Below are records; count how many of their lines contain the string "isLoading", and give only that number.
** THE DATA follows **
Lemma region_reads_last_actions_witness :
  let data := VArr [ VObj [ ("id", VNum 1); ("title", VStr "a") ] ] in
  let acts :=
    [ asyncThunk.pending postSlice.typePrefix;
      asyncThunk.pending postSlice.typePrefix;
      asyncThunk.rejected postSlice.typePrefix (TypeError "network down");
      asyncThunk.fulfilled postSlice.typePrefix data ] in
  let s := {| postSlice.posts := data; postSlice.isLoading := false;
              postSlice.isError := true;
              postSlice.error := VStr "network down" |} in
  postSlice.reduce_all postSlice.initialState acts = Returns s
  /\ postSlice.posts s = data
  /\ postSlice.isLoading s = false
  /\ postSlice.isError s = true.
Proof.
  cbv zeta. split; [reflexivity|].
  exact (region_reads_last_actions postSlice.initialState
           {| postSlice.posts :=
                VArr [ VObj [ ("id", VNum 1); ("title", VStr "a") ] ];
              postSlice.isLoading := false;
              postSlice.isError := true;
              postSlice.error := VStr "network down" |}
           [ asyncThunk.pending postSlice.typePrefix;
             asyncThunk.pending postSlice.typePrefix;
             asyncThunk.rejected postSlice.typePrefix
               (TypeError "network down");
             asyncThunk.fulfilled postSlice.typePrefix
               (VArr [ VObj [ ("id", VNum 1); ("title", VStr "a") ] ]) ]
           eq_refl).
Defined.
** End of THE DATA **
* RESULT OF THE TASK
3